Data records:
◆ ◆ ◆ ◆ ◆ ◆ ◆

(** * aws-gate: the SSH session of [aws_gate/ssh.py]

    A shallow embedding of [SshSession] (the builder of the local ssh
    command line) and of the [ssh] entry point (three nested scoped
    resources around one spawned process), with the properties the
    specification states about them. *)

From Stdlib Require Import String Ascii List ZArith Bool Lia.
From Stdlib Require Import DecimalString.
Import ListNotations.
Local Open Scope list_scope.
Local Open Scope string_scope.
Set Warnings "-register-all".

(** ** Python values and text *)

(** Python [str] is modelled by [string]; a character is a code point
    below 256. *)

Definition dquote : ascii := "034"%char.
Definition squote : ascii := "039"%char.
Definition backslash : ascii := "092"%char.

Definition str1 (c : ascii) : string := String c EmptyString.

Fixpoint string_forall (p : ascii -> bool) (s : string) : bool :=
  match s with
  | EmptyString => true
  | String c r => p c && string_forall p r
  end.

(** [s.replace(c, by)] for a one-character pattern [c]. *)
Fixpoint str_replace_char (c : ascii) (by_ : string) (s : string) : string :=
  match s with
  | EmptyString => EmptyString
  | String x r =>
      if Ascii.eqb x c then by_ ++ str_replace_char c by_ r
      else String x (str_replace_char c by_ r)
  end.

(** [str(n)] for a Python int. *)
Definition py_str_int (n : Z) : string := NilZero.string_of_int (Z.to_int n).

(** [str(x)] / [{}] in [str.format] for a value that is a [str] or [None]. *)
Definition py_str_opt (x : option string) : string :=
  match x with
  | Some s => s
  | None => "None"
  end.

(** The objects [json.dumps] is applied to: [None], booleans, ints, strings,
    lists, and dicts with string keys (a dict keeps insertion order). *)
Inductive pyvalue : Type :=
  | PNone
  | PBool (b : bool)
  | PInt (n : Z)
  | PStr (s : string)
  | PList (items : list pyvalue)
  | PDict (items : list (string * pyvalue)).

◆ ◆ ◆ ◆ ◆ ◆ ◆

Problem details: Reproduce the lines from the one containing "Definition dquote : ascii" to the end of the entries, keeping both ends and adding nothing.

Exercise response:
Definition dquote : ascii := "034"%char.
Definition squote : ascii := "039"%char.
Definition backslash : ascii := "092"%char.

Definition str1 (c : ascii) : string := String c EmptyString.

Fixpoint string_forall (p : ascii -> bool) (s : string) : bool :=
  match s with
  | EmptyString => true
  | String c r => p c && string_forall p r
  end.

(** [s.replace(c, by)] for a one-character pattern [c]. *)
Fixpoint str_replace_char (c : ascii) (by_ : string) (s : string) : string :=
  match s with
  | EmptyString => EmptyString
  | String x r =>
      if Ascii.eqb x c then by_ ++ str_replace_char c by_ r
      else String x (str_replace_char c by_ r)
  end.

(** [str(n)] for a Python int. *)
Definition py_str_int (n : Z) : string := NilZero.string_of_int (Z.to_int n).

(** [str(x)] / [{}] in [str.format] for a value that is a [str] or [None]. *)
Definition py_str_opt (x : option string) : string :=
  match x with
  | Some s => s
  | None => "None"
  end.

(** The objects [json.dumps] is applied to: [None], booleans, ints, strings,
    lists, and dicts with string keys (a dict keeps insertion order). *)
Inductive pyvalue : Type :=
  | PNone
  | PBool (b : bool)
  | PInt (n : Z)
  | PStr (s : string)
  | PList (items : list pyvalue)
  | PDict (items : list (string * pyvalue)).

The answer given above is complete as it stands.